Extracted data entries:
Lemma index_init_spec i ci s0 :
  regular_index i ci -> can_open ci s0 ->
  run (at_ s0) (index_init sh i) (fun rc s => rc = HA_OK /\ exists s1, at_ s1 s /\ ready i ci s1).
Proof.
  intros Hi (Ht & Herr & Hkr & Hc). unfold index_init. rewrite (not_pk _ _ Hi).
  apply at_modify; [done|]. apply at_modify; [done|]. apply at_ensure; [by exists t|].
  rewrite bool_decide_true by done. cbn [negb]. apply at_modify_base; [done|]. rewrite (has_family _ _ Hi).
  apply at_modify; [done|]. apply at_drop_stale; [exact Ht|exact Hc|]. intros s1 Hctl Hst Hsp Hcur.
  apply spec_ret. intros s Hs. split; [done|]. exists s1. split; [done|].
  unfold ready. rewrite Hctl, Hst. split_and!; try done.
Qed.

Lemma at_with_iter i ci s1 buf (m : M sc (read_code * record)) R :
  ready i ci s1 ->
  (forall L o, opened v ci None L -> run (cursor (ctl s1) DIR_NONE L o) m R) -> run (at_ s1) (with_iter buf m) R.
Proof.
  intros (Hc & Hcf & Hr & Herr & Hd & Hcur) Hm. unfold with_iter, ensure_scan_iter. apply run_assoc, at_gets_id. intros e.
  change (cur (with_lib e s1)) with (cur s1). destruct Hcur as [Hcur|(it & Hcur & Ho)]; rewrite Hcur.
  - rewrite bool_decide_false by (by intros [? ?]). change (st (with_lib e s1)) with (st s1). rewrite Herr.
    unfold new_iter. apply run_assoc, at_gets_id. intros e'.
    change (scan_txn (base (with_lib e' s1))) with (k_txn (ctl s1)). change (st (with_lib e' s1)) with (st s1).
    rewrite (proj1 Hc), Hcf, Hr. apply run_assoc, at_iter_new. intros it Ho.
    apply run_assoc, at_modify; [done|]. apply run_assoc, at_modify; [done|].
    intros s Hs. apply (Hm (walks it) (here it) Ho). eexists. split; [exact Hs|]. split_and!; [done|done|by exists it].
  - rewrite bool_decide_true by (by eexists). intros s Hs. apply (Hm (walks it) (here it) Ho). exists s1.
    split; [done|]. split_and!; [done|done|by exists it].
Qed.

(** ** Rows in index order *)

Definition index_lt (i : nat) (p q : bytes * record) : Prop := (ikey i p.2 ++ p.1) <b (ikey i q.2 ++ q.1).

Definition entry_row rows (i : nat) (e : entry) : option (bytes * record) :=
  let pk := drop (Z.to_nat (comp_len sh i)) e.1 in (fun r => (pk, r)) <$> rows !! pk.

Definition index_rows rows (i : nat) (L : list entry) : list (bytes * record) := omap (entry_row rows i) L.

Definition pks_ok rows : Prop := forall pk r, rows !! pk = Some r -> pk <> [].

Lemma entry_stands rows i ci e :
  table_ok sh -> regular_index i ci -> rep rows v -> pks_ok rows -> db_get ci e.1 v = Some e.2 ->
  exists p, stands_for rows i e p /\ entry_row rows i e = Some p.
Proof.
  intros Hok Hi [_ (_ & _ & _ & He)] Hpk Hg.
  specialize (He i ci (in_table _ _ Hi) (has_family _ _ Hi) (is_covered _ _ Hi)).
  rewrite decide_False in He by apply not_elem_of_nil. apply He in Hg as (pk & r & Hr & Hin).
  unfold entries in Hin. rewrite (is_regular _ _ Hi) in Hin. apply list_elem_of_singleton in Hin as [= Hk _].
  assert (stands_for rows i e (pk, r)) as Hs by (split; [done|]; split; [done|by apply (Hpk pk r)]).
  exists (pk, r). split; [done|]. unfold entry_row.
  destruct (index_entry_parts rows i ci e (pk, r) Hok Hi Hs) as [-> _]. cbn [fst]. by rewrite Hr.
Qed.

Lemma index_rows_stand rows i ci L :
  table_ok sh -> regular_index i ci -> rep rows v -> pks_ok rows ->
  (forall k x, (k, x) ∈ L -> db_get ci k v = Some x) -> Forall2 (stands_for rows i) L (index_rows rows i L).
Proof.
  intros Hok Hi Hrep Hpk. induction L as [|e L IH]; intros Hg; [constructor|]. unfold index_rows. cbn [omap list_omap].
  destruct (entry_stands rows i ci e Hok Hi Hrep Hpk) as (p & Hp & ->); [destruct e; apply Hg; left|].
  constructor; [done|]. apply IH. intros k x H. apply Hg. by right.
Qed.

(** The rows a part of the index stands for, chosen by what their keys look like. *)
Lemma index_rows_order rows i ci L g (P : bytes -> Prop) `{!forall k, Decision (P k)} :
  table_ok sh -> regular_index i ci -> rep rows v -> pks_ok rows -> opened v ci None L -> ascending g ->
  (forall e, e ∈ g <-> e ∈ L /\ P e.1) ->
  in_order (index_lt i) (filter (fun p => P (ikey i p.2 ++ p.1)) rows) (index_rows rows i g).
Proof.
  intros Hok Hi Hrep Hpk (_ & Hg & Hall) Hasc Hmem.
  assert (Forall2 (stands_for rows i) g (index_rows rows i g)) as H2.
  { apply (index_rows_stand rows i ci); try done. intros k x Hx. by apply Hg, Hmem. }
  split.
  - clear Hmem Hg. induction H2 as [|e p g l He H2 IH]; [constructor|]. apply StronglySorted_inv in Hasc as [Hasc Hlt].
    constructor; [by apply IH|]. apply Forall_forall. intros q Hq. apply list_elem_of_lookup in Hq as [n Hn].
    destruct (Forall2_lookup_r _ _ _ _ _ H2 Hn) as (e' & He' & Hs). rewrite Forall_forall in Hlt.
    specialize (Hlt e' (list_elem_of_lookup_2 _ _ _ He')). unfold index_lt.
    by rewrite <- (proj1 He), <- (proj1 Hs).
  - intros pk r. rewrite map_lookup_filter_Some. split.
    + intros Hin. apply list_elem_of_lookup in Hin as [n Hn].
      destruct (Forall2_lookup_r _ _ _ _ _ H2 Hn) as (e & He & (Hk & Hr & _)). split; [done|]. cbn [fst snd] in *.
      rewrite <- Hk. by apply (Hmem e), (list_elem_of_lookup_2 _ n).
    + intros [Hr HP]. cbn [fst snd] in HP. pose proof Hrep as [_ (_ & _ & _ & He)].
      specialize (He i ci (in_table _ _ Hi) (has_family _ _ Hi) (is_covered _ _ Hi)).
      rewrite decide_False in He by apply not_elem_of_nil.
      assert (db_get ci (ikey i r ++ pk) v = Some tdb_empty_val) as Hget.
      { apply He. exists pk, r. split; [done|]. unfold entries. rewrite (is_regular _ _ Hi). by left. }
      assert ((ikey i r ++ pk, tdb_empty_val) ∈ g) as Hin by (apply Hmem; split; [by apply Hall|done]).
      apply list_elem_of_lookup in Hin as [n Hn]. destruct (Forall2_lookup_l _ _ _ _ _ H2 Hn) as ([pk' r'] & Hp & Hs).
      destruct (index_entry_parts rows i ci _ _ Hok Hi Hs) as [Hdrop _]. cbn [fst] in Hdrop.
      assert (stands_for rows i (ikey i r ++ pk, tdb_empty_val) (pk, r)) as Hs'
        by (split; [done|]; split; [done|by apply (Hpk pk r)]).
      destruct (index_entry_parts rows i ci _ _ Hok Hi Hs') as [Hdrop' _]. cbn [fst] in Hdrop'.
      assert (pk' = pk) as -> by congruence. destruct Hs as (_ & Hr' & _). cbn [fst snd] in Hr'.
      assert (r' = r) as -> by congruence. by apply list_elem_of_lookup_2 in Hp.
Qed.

TASK BRIEF: How many lines of the data include the word "None"? Reply with the number and nothing else.

ANSWER TO THE EXERCISE: 2